SUBANGLENSA DETEKSI NEWS Majelis Taklim At Taupik yang berkedudukan di Kampung Salagedang, RT 26/06, Desa Jati, Kecamatan Cipunagara, Kabupaten Subang, Jawa Barat, menjadi sorotan terkait dugaan penyalahgunaan dana hibah, Jumat (12/06/2026).
Lembaga tersebut diketahui menerima bantuan keuangan sebesar Rp150.000.000 yang bersumber dari Anggaran Pendapatan dan Belanja Daerah (APBD) Kabupaten Subang Tahun Anggaran 2025.
Dana hibah secara resmi dianggarkan dan disalurkan untuk mendukung kegiatan keagamaan, pembangunan sarana ibadah, atau pemberdayaan masyarakat sesuai peraturan yang berlaku.
Namun, muncul dugaan kuat di kalangan warga dan pihak pengawas bahwa dana tersebut tidak digunakan sesuai tujuan awal.
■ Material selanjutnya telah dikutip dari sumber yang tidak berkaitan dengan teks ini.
(* ===== verification/Samples.v ===== *)
(** * A small cluster to run the controller against

    [Demo] answers every call the way a healthy cluster does, with a few
    switches; it stores the NeutronAPI and the image-probe Job.  It satisfies the
    laws the theorems ask of a cluster, which shows that they can hold, and lets
    whole reconciles be evaluated. *)

From S2P Require Import Prelude K8s Conditions Lib Reference Api GoMonad Pods External ImageProbe.
From S2P Require Import ExternalSecrets ServiceConfig Delete Init Inputs Rollout Reconcile.

Module Demo.

(** ** The NeutronAPI of config/samples *)

Definition no_tls : NeutronApiTLS.t :=
  NeutronApiTLS.mk (APIService.mk (GenericService.mk None) (GenericService.mk None)) (Ca.mk "")
    (GenericService.mk None).

Definition core_of (custom : string) (ca : string) : SpecCore.t :=
  SpecCore.mk 120 "neutron" "openstack" "neutron" "rabbitmq" (RabbitMqConfig.mk "" "" "rabbitmq")
    None "memcached" (Some 1%Z) "neutron-secret" "NeutronPassword" None false "ml2" ["ovn"]
    custom ∅ (ResourceRequirements.mk ∅ ∅) [] [] ∅
    (NeutronApiTLS.mk (NeutronApiTLS.API no_tls) (Ca.mk ca) (NeutronApiTLS.Ovn no_tls)) "" None None.

Definition fresh_status : Status.t := Status.mk 0 None None "" "" None "" 0 None None 0 0.

Definition sample (custom ca : string) : NeutronAPI.t :=
  NeutronAPI.mk "NeutronAPI" "neutron" "openstack" 1 None None [] (Spec.mk (core_of custom ca) "img")
    fresh_status.

Definition debug_config : string := "debug = true".

(** ** The cluster *)

Module World.
Record t := mk {
  stored : NeutronAPI.t;
  probe : option Job.t;
  ca_missing : bool;
  rolled : bool;
  transport_secret : string }.

Definition set_stored (i : NeutronAPI.t) (w : t) : t :=
  mk i (probe w) (ca_missing w) (rolled w) (transport_secret w).
Definition set_probe (j : option Job.t) (w : t) : t :=
  mk (stored w) j (ca_missing w) (rolled w) (transport_secret w).
End World.

Definition true_cond (t : CondType) : Condition.t :=
  Condition.mk t ConditionTrue InitReason SeverityNone "" 0.

Definition ready_deployment (rolled : bool) (d : Deployment.t) : Deployment.t :=
  Deployment.mk (Deployment.Name d) (Deployment.Namespace d) (Deployment.MatchLabels d)
    (Deployment.Replicas d) (Deployment.Template d) 1 1 (if rolled then 1 else 0).

Definition some_secret : Secret.t :=
  Secret.mk {[ "transport_url" := "rabbit://u:p@host/"; "quorumqueues" := "true";
               "NeutronPassword" := "12345678"; "AC_ID" := "id"; "AC_SECRET" := "secret" ]}.

(** The helpers fill the database in with its account and Secret. *)
Definition loaded_database (db : Database.t) : Database.t :=
  Database.mk (Database.DatabaseInstance db) (Database.DatabaseName db) (Database.CRName db)
    (Database.AccountName db) (Database.Namespace db) "loaded".

Definition answer (R : Type) (c : Call R) (w : World.t) : R * World.t :=
  match c in Call R return R * World.t with
  | GetNeutronAPI _ => (inr (World.stored w), w)
  | NewHelper _ => (None, w)
  | PatchInstance i => (None, World.set_stored i w)
  | DeleteObject _ _ => (Some not_found, w)
  | GetSecret _ _ => (inr some_secret, w)
  | VerifySecretFields nn _ _ => ("hash-of-" +:+ NamespacedName.Name nn, Result0, None, w)
  | EnsureSecrets ts env =>
      ((foldr (λ t env, <[Template.Name t := SetValue ("hash-of-" +:+ Template.Name t)]> env) env ts,
        None), w)
  | ReconcileRbac _ _ _ =>
      ([true_cond ServiceAccountReadyCondition; true_cond RoleReadyCondition;
        true_cond RoleBindingReadyCondition], Result0, None, w)
  | ManageSecretConsumerFinalizer _ _ _ => (None, w)
  | RemoveSecretConsumerFinalizer _ _ _ => (None, w)
  | PruneSecretConsumerFinalizers _ _ _ => (None, w)
  | FinalizeSecretRotation _ old current _ ready => (inr (if ready then current else old), w)
  | CreateOrUpdateTransportURL nn cfg _ =>
      (TransportURL.mk (NamespacedName.Name nn) (NamespacedName.Namespace nn)
         (RabbitMqConfig.Cluster cfg) (RabbitMqConfig.User cfg) (RabbitMqConfig.Vhost cfg)
         (World.transport_secret w) "ready", OperationResultNone, None, w)
  | GetTransportURLObject _ => (inl not_found, w)
  | GetMemcachedByName n _ => (inr (Memcached.mk n "" "ready"), w)
  | GetKeystoneAPI _ => (inr (KeystoneAPI.mk ""), w)
  | GetDBClusterByType _ _ => (inr (OVNDBCluster.mk ""), w)
  | KeystoneService_CreateOrPatch _ _ _ _ => ([], Result0, None, w)
  | KeystoneEndpoint_CreateOrPatch _ _ _ _ _ => ([], Result0, None, w)
  | GetKeystoneEndpointWithName n ns => (inr (KeystoneObject.mk n ns ["openstack.org/NeutronAPI"] ""), w)
  | GetKeystoneServiceWithName n ns => (inr (KeystoneObject.mk n ns [] ""), w)
  | UpdateKeystoneEndpoint _ => (None, w)
  | UpdateKeystoneService _ => (None, w)
  | EnsureServiceTopology _ _ _ _ => (inr None, w)
  | EnsureDeletedTopologyRef _ _ => (Result0, None, w)
  | GetNADWithName _ _ => (inl not_found, w)
  | VerifyNetworkStatusFromAnnotation _ _ _ => (inr (true, Some ∅), w)
  | ValidateCACertSecret _ => (if World.ca_missing w then inl not_found else inr "ca-hash", w)
  | ValidateCertSecrets _ _ => (inr "", w)
  | ValidateCertSecret _ _ => (inr "", w)
  | GetDatabaseByNameAndAccount n a ns => (inr (Database.mk "openstack" n n a ns ""), w)
  | Database_DeleteFinalizer _ => (None, w)
  | EnsureMariaDBAccount _ _ _ _ => (None, w)
  | Database_CreateOrPatchAll db => (loaded_database db, Result0, None, w)
  | WaitForDBCreatedWithTimeout db _ => (loaded_database db, Result0, None, w)
  | DeleteUnusedMariaDBAccountFinalizers _ _ _ => (None, w)
  | DoJob j t _ _ _ =>
      if String.eqb t imageProbeHash
      then (JobRun.mk Result0 None false "", World.set_probe (Some j) w)
      else (JobRun.mk Result0 None true "dbsync-hash", w)
  | GetJob _ => (match World.probe w with Some j => inr j | None => inl not_found end, w)
  | DeleteJob _ _ => (None, World.set_probe None w)
  | Service_CreateOrPatch svc => (svc, Result0, None, w)
  | Deployment_CreateOrPatch d _ => (ready_deployment (World.rolled w) d, Result0, None, w)
  | IsReadyForInput _ _ => (inr (World.rolled w), w)
  | c => (no_answer _ c, w)
  end.

#[export] Instance cluster : Cluster answer.
Proof.
  split.
  - intros ts env w env' w' H t Ht. cbn in H. injection H as <- <-.
    induction ts as [|t' ts IH]; [by apply not_elem_of_nil in Ht|]. simpl.
    apply lookup_insert_is_Some. destruct (decide (Template.Name t' = Template.Name t)) as [E|E].
    + by left.
    + right. split; [done|]. apply elem_of_cons in Ht as [->|Ht]; [done|]. by apply IH.
  - intros name ns rules w cs r e w' H. cbn in H. injection H as <- _ _ _. intros c Hc.
    rewrite !elem_of_cons, elem_of_nil in Hc. destruct Hc as [->|[->|[->|[]]]]; simpl; set_solver.
Qed.

#[export] Instance database : DatabaseHelper answer.
Proof.
  split.
  - intros db w db' w' H. cbn in H. injection H as <- _. by split; eexists.
  - intros db timeout w db' w' Hdb H. cbn in H. injection H as <- _. by split; eexists.
Qed.

#[export] Instance rotation : SecretRotation answer.
Proof. split. intros ns old cur f w r w' _ H. cbn in H. by injection H as <- _. Qed.

Definition nn : NamespacedName.t := NamespacedName.mk "neutron" "openstack".

(** The state a reconcile starts in, and one reconcile after another. *)
Definition start (w : World.t) : St.t World.t := St.mk (sample "" "") ∅ w [].

Definition run (w : World.t) : St.t World.t := (Reconcile answer nn (start w)).2.

Fixpoint run_n (n : nat) (w : World.t) : World.t :=
  match n with 0 => w | S n => run_n n (St.world (run w)) end.

Definition world (i : NeutronAPI.t) (rolled : bool) : World.t :=
  World.mk i None false rolled "rabbit-secret".

(** A new NeutronAPI is Ready after two reconciles on a healthy cluster. *)
Example ready_after_two :
  (let s := World.stored (run_n 2 (world (sample debug_config "") true)) in
   (IsReady s, Status.TransportURLSecret (NeutronAPI.Status s), Status.ReadyCount (NeutronAPI.Status s)))
  = (true, "rabbit-secret", 1%Z).
Proof. vm_compute. reflexivity. Qed.

(** While the Deployments have not rolled out, it is not. *)
Example not_ready_before_rollout :
  IsReady (World.stored (run_n 2 (world (sample debug_config "") false))) = false.
Proof. vm_compute. reflexivity. Qed.

End Demo.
Ada indikasi dana sebesar itu justru dialihkan dan dipergunakan untuk pembangunan maupun renovasi rumah tinggal pribadi pihak tertentu yang terkait dengan pengurus majelis taklim.
Hingga saat ini, belum ada rincian resmi mengenai rencana kegiatan yang seharusnya dibiayai hibah tersebut maupun laporan pertanggungjawaban penggunaan dana yang dipublikasikan secara terbuka. Ketidakjelasan pemanfaatan anggaran publik ini memicu pertanyaan besar dari masyarakat sekitar mengenai transparansi dan akuntabilitas pengelolaan dana hibah daerah.
Sejumlah warga berharap aparat pengawasan, termasuk Inspektorat Daerah Kabupaten Subang dan unsur penegak hukum, segera melakukan pengecekan mendalam. Masyarakat juga menuntut agar prosedur pencairan, kelayakan penerima, serta kesesuaian realisasi kegiatan dengan proposal yang diajukan diperiksa secara menyeluruh.
Pihak pengurus Majelis Taklim At Taupik belum memberikan tanggapan resmi terkait isu ini hingga berita diturunkan. Sementara itu, pemerintah daerah diharapkan memperketat pengawasan mulai dari tahap pengajuan hingga pelaporan akhir agar dana APBD benar-benar sampai dan bermanfaat bagi kepentingan umum serta kegiatan keagamaan, bukan untuk kepentingan pribadi atau golongan.
Kasus ini menjadi perhatian publik karena menyangkut kepercayaan masyarakat terhadap pengelolaan anggaran daerah serta integritas lembaga sosial dan keagamaan sebagai penerima bantuan negara.